### Stored data

########

(* ===== verification/Users.v ===== *)
(** * People, and what is known of them

    [crates/domain/src/entities/user.rs]: the user, the names a claim may have, the set of
    claims, and the pairwise subject identifier; [entities/identity_assurance.rs]: what a
    verifier asserted; [json_sentinel.rs]: the member names no map may have.

    [serde_json]'s text of a value, the form of an instant, SHA-256 and base64 are
    parameters. *)

From S2P Require Import Prelude Text Bytes BTree Json Locale.
Open Scope Z_scope.

(** ** Reserved member names: [json_sentinel.rs] *)

Definition SERDE_JSON_SENTINELS : list string :=
  ["$serde_json::private::RawValue"; "$serde_json::private::Number"]%string.
Definition serde_json_sentinel (name : string) : option string :=
  List.find (fun sentinel => String.eqb sentinel name) SERDE_JSON_SENTINELS.
Definition is_serde_json_sentinel (name : string) : bool := bool_decide (is_Some (serde_json_sentinel name)).
Fixpoint names_a_serde_json_sentinel (v : value) : bool :=
  match v with
  | VArray items => existsb names_a_serde_json_sentinel items
  | VObject members =>
      existsb (fun '(name, member) => is_serde_json_sentinel name || names_a_serde_json_sentinel member) members
  | _ => false
  end.

(** ** The user *)

Inductive UserStatus : Type := Active | Disabled | Locked.
#[export] Instance user_status_eq_dec : EqDecision UserStatus.
Proof. solve_decision. Defined.

Module UserStatus.
Definition as_str (s : UserStatus) : string :=
  match s with Active => "active" | Disabled => "disabled" | Locked => "locked" end.
Definition parse (v : string) : option UserStatus :=
  if String.eqb v "active" then Some Active
  else if String.eqb v "disabled" then Some Disabled
  else if String.eqb v "locked" then Some Locked
  else None.
End UserStatus.

(** ** Claim names *)

Inductive ClaimError : Type :=
| NameLength (found : Z)
| NameCharacter (c : Z)
| LanguageTag
| Reserved (name : string)
| NullValue
| ReservedMemberName (name : string)
| ReservedMemberInValue.

Definition SERVER_ISSUED : list string :=
  ["acr"; "act"; "amr"; "at_hash"; "aud"; "auth_time"; "azp"; "c_hash"; "client_id"; "cnf"; "ds_hash";
   "exp"; "iat"; "iss"; "jti"; "may_act"; "nbf"; "nonce"; "s_hash"; "scope"; "session_expiry"; "sid";
   "sub"; "verified_claims"]%string.
Definition HELD_IN_A_COLUMN : list string := ["email"; "email_verified"; "updated_at"]%string.

Definition name_character (c : Z) : bool :=
  is_control c || is_whitespace c
  || in_range 0x200e 0x200f c || in_range 0x202a 0x202e c || in_range 0x2066 0x2069 c.

(** A [ClaimName] is the string [parse] accepted. *)
Abbreviation ClaimName := string (only parsing).

Module ClaimName.
Definition MAX_LEN : Z := 128.
Definition base (name : ClaimName) : string :=
  match split_once "#"%char name with Some (base, _) => base | None => name end.
Definition language_tag (name : ClaimName) : option string := snd <$> split_once "#"%char name.

Definition parse (raw : string) : result ClaimName ClaimError :=
  let length := Z.of_nat (length (chars raw)) in
  if (length =? 0) || (MAX_LEN <? length) then Err (NameLength length)
  else match List.find name_character (chars raw) with
  | Some bad => Err (NameCharacter bad)
  | None =>
      if is_empty (base raw) then Err (NameLength 0)
      else match serde_json_sentinel (base raw) with
      | Some sentinel => Err (ReservedMemberName sentinel)
      | None =>
          if is_some_and (fun tag => negb (is_language_tag tag)) (language_tag raw) then Err LanguageTag
          else match List.find (fun name => String.eqb name (base raw)) (SERVER_ISSUED ++ HELD_IN_A_COLUMN) with
          | Some reserved => Err (Reserved reserved)
          | None => Ok raw
          end
      end
  end.
End ClaimName.

(** ** Claims *)

Inductive ClaimSource : Type := Local | Admin | Import | Issuer (issuer : string).

Module ClaimSource.
Definition as_str (s : ClaimSource) : string :=
  match s with Local => "local" | Admin => "admin" | Import => "import" | Issuer issuer => issuer end.
End ClaimSource.

Record Claim : Type := { c_value : value; c_source : ClaimSource; c_verified_at : option Z }.

Module Claim.
Definition new (v : value) (source : ClaimSource) : result Claim ClaimError :=
  match v with
  | VNull => Err NullValue
  | _ => if names_a_serde_json_sentinel v then Err ReservedMemberInValue
         else Ok {| c_value := v; c_source := source; c_verified_at := None |}
  end.
Definition verified (c : Claim) (at_ : Z) : Claim :=
  {| c_value := c_value c; c_source := c_source c; c_verified_at := Some at_ |}.

(** [Claim]'s [Deserialize], of a row already split into its members. *)
Definition of_stored (v : value) (source : ClaimSource) (verified_at : option Z) : result Claim ClaimError :=
  let? claim := new v source in
  Ok (match verified_at with Some at_ => verified claim at_ | None => claim end).
End Claim.

(** A [BTreeMap] by name. *)
Abbreviation ClaimSet := (list (ClaimName * Claim)) (only parsing).

Module ClaimSet.
Definition new : ClaimSet := [].
Definition insert (name : ClaimName) (claim : Claim) (s : ClaimSet) : ClaimSet := binsert name claim s.
Definition remove (name : ClaimName) (s : ClaimSet) : ClaimSet :=
  List.filter (fun '(n, _) => negb (keqb name n)) s.
Definition get (name : ClaimName) (s : ClaimSet) : option Claim := bget name s.
Definition variants (base : string) (s : ClaimSet) : list (ClaimName * Claim) :=
  List.filter (fun '(name, _) => String.eqb (ClaimName.base name) base) s.

(** [ClaimSet]'s [Deserialize], of the map of the column. *)
Definition of_stored (stored : list (string * Claim)) : result ClaimSet ClaimError :=
  let? named := try_mapi (fun _ '(name, claim) => let? name := ClaimName.parse name in Ok (name, claim)) 0 stored in
  Ok (bmap_of_list named).
End ClaimSet.

Record User : Type := {
  u_tenant : string;
  u_id : list Z;  (** [UserId], its sixteen bytes *)
  u_username : string;
  u_email : option string;
  u_email_verified : bool;
  u_status : UserStatus;
  u_claims : ClaimSet;
  u_created_at : Z;
  u_updated_at : Z
}.

Definition can_authenticate (u : User) : bool := bool_decide (u_status u = Active).

(** ** Subject identifiers *)

(** The sector of a public subject. *)
Definition PUBLIC_SECTOR : string := "".

Inductive SubjectError : Type := Sector (why : string) | Salt.

Module PairwiseSalt.
Definition LEN : nat := 32.
(** [from_storage]: [material.try_into()]. *)
Definition from_storage (material : list Z) : result (list Z) SubjectError :=
  if (length material =? LEN)%nat then Ok material else Err Salt.

Definition SUBJECT_DOMAIN : list Z := bytes_of "asterius/pairwise-subject/v1".

(** [u64::try_from(n).unwrap_or(u64::MAX).to_be_bytes()] of a length. *)
Definition u64_be (n : nat) : list Z := be_bytes 8 (Z.min (Z.of_nat n) (2 ^ 64 - 1)).

(** What [derive_subject] hashes. *)
Definition subject_input (salt : list Z) (sector : string) (user : list Z) : list Z :=
  SUBJECT_DOMAIN ++ u64_be (String.length sector) ++ bytes_of sector ++ u64_be (length user) ++ user ++ salt.

Definition derive_subject (sha256 : list Z -> list Z) (base64url : list Z -> string)
    (salt : list Z) (sector : string) (user : list Z) : string :=
  base64url (sha256 (subject_input salt sector user)).
End PairwiseSalt.

(** ** Verified claims: [identity_assurance.rs] *)

Definition MAX_VERIFIED_CLAIMS : nat := 32.

Inductive VerifiedClaimsError : Type :=
| TrustFramework | ClaimCount | ClaimValue | BadClaimName | Size | VerificationProcess | Evidence.

(** A [VerifiedClaimName] is the string [parse] accepted. *)
Abbreviation VerifiedClaimName := string (only parsing).

Module VerifiedClaimName.
Definition parse (raw : string) : result VerifiedClaimName VerifiedClaimsError :=
  let? _ :=
    if in_strings raw ["email"; "email_verified"]%string then Ok raw
    else map_err (fun _ => BadClaimName) (ClaimName.parse raw) in
  if String.eqb raw "verified_claims" then Err BadClaimName else Ok raw.
End VerifiedClaimName.

Record Verification : Type := {
  v_trust_framework : string;
  v_verifier : string;
  v_time : Z;
  v_process : option string;
  v_evidence : list value
}.

Record VerifiedClaims : Type := {
  vc_verification : Verification;
  vc_claims : list (VerifiedClaimName * value)
}.

Definition is_identifier_byte (b : Z) : bool :=
  is_ascii_alphanumeric b || existsb (Z.eqb b) [45; 95; 46; 58; 47].
Definition is_identifier (max : Z) (s : string) : bool :=
  negb (is_empty s) && (slen s <=? max) && all_bytes is_identifier_byte s.

Definition EVIDENCE_TYPES : list string :=
  ["document"; "electronic_record"; "vouch"; "electronic_signature"]%string.
Definition evidence_type (entry : value) : option string := vget "type" entry ≫= as_str.

Fixpoint bounded_evidence (v : value) (depth : nat) : bool :=
  if (8 <? depth)%nat then false
  else match v with
  | VArray items => (length items <=? 32)%nat && forallb (fun item => bounded_evidence item (S depth)) items
  | VObject fields =>
      (length fields <=? 32)%nat
      && forallb (fun '(name, item) => (slen name <=? 128) && bounded_evidence item (S depth)) fields
  | VString text => slen text <=? 4096
  | _ => true
  end.

Module VerifiedClaims.
Section Text.
(** [serde_json]'s text, and an instant as RFC 3339 writes it. *)
Variable json_text : value -> string.
Variable rfc3339 : Z -> string.

Definition new (framework verifier : string) (time : Z) (claims : list (VerifiedClaimName * value))
    : result VerifiedClaims VerifiedClaimsError :=
  if negb (is_identifier 128 framework) then Err TrustFramework
  else if negb ((1 <=? length claims)%nat && (length claims <=? MAX_VERIFIED_CLAIMS)%nat) then Err ClaimCount
  else if existsb (fun v => match v with VNull => true | _ => names_a_serde_json_sentinel v end) (bvalues claims)
  then Err ClaimValue
  else if 64 * 1024 <? slen (json_text (VObject claims)) then Err Size
  else Ok {| vc_verification := {| v_trust_framework := framework; v_verifier := verifier; v_time := time;
                                   v_process := None; v_evidence := [] |};
             vc_claims := claims |}.

Definition from_storage (framework verifier : string) (time : Z) (claims : value)
    : result VerifiedClaims VerifiedClaimsError :=
  let? object := ok_or (as_object claims) ClaimValue in
  let? validated := try_mapi (fun _ '(raw, v) => let? name := VerifiedClaimName.parse raw in Ok (name, v)) 0 object in
  new framework verifier time (bmap_of_list validated).

Definition with_evidence (c : VerifiedClaims) (process : option string) (evidence : list value)
    : result VerifiedClaims VerifiedClaimsError :=
  if is_some_and (fun v => negb (is_identifier 256 v)) process then Err VerificationProcess
  else if (8 <? length evidence)%nat || (32 * 1024 <? slen (json_text (VArray evidence)))
     || existsb (fun entry => negb (is_some_and (fun kind => in_strings kind EVIDENCE_TYPES) (evidence_type entry))
                              || negb (bounded_evidence entry 0)) evidence
  then Err Evidence
  else
    let v := vc_verification c in
    Ok {| vc_verification := {| v_trust_framework := v_trust_framework v; v_verifier := v_verifier v;
                                v_time := v_time v; v_process := process; v_evidence := evidence |};
          vc_claims := vc_claims c |}.

(** The derived [Serialize]. *)
Definition verification_json (v : Verification) : value := jfields [
  ("trust_framework", Some (VString (v_trust_framework v)));
  ("time", Some (VString (rfc3339 (v_time v))));
  ("verification_process", VString <$> v_process v);
  ("evidence", match v_evidence v with [] => None | e => Some (VArray e) end)]%string.
Definition into_json (c : VerifiedClaims) : value :=
  jobj [("verification", verification_json (vc_verification c)); ("claims", VObject (vc_claims c))]%string.
End Text.
End VerifiedClaims.

(** ** Pairwise subjects *)

Lemma u64_be_inj n m : Z.of_nat n < 2 ^ 64 -> Z.of_nat m < 2 ^ 64 ->
  PairwiseSalt.u64_be n = PairwiseSalt.u64_be m -> n = m.
Proof.
  unfold PairwiseSalt.u64_be. intros Hn Hm H.
  apply be_bytes_unsigned in H; [lia|change (256 ^ Z.of_nat 8) with (2 ^ 64); lia..].
Qed.

(** A length and so many bytes, before anything else. *)
Lemma u64_field_inj a b r s : Z.of_nat (length a) < 2 ^ 64 -> Z.of_nat (length b) < 2 ^ 64 ->
  PairwiseSalt.u64_be (length a) ++ a ++ r = PairwiseSalt.u64_be (length b) ++ b ++ s -> a = b /\ r = s.
Proof.
  intros Ha Hb [Hl H]%app_inj_1; [|unfold PairwiseSalt.u64_be; by rewrite !be_bytes_length].
  apply u64_be_inj in Hl; [|done..]. by apply app_inj_1 in H.
Qed.

Lemma subject_input_inj salt salt' sector sector' user user' :
  Z.of_nat (String.length sector) < 2 ^ 64 -> Z.of_nat (String.length sector') < 2 ^ 64 ->
  Z.of_nat (length user) < 2 ^ 64 -> Z.of_nat (length user') < 2 ^ 64 ->
  PairwiseSalt.subject_input salt sector user = PairwiseSalt.subject_input salt' sector' user' ->
  salt = salt' /\ sector = sector' /\ user = user'.
Proof.
  unfold PairwiseSalt.subject_input. intros Hs Hs' Hu Hu' [_ H]%app_inj_1; [|done].
  rewrite <- (length_bytes_of sector), <- (length_bytes_of sector') in *.
  apply u64_field_inj in H as [Hsec H]; [|done..]. apply u64_field_inj in H as [Huser Hsalt]; [|done..].
  apply bytes_of_inj in Hsec. done.
Qed.

(** C25: Subjects do not connect sectors. Where two identifiers are the same, they were
    derived for one person in one sector under one salt - whatever the text of the sectors,
    no part can be moved into its neighbour - or two different inputs have been found with
    the same SHA-256. *)
Theorem pairwise_subjects_apart sha256 base64url salt salt' sector sector' user user' :
  (forall a b, base64url (sha256 a) = base64url (sha256 b) -> sha256 a = sha256 b) ->
  Z.of_nat (String.length sector) < 2 ^ 64 -> Z.of_nat (String.length sector') < 2 ^ 64 ->
  length user = 16%nat -> length user' = 16%nat ->
  PairwiseSalt.derive_subject sha256 base64url salt sector user =
    PairwiseSalt.derive_subject sha256 base64url salt' sector' user' ->
  (salt = salt' /\ sector = sector' /\ user = user') \/
  exists a b, a <> b /\ sha256 a = sha256 b /\
    a = PairwiseSalt.subject_input salt sector user /\ b = PairwiseSalt.subject_input salt' sector' user'.
Proof.
  intros Hb64 Hs Hs' Hu Hu' H%Hb64.
  destruct (decide (PairwiseSalt.subject_input salt sector user = PairwiseSalt.subject_input salt' sector' user'))
    as [E|E]; [left|right; by eexists _, _].
  apply subject_input_inj in E; [done|lia..].
Qed.

(** A digest of thirty-two bytes and a text of it, for a concrete instance. *)
Definition sum_digest (l : list Z) : list Z := repeat (fold_right Z.add 0 l mod 256) 32.
Definition first_byte (l : list Z) : string := pretty (from_option id 0 (head l)).

Lemma first_byte_inj a b : first_byte (sum_digest a) = first_byte (sum_digest b) -> sum_digest a = sum_digest b.
Proof. unfold first_byte. intros H%pretty_Z_inj. cbn in H. unfold sum_digest. by rewrite H. Qed.

Lemma pairwise_subjects_apart_witness :
  PairwiseSalt.derive_subject sum_digest first_byte (repeat 7 32) "a.example" (repeat 1 16) <>
  PairwiseSalt.derive_subject sum_digest first_byte (repeat 7 32) "b.example" (repeat 1 16) /\
  exists a b, a <> b /\ sum_digest a = sum_digest b.
Proof.
  split; [vm_compute; discriminate|].
  destruct (pairwise_subjects_apart sum_digest first_byte (repeat 7 32) (repeat 7 32) "ab" "ba" (repeat 1 16) (repeat 1 16))
    as [(_ & ? & _)|(a & b & ? & ? & _)]; [exact first_byte_inj
      |vm_compute; reflexivity..| |]; [discriminate|eauto].
Defined.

########

### TASK ITEM
Would you please repeat exactly the lines above, starting at the line with "Definition PUBLIC_SECTOR : string" and stopping at the line with "Definition u64_be (n", both included?

### ANSWER FOR THIS EXERCISE
Definition PUBLIC_SECTOR : string := "".

Inductive SubjectError : Type := Sector (why : string) | Salt.

Module PairwiseSalt.
Definition LEN : nat := 32.
(** [from_storage]: [material.try_into()]. *)
Definition from_storage (material : list Z) : result (list Z) SubjectError :=
  if (length material =? LEN)%nat then Ok material else Err Salt.

Definition SUBJECT_DOMAIN : list Z := bytes_of "asterius/pairwise-subject/v1".

(** [u64::try_from(n).unwrap_or(u64::MAX).to_be_bytes()] of a length. *)
Definition u64_be (n : nat) : list Z := be_bytes 8 (Z.min (Z.of_nat n) (2 ^ 64 - 1)).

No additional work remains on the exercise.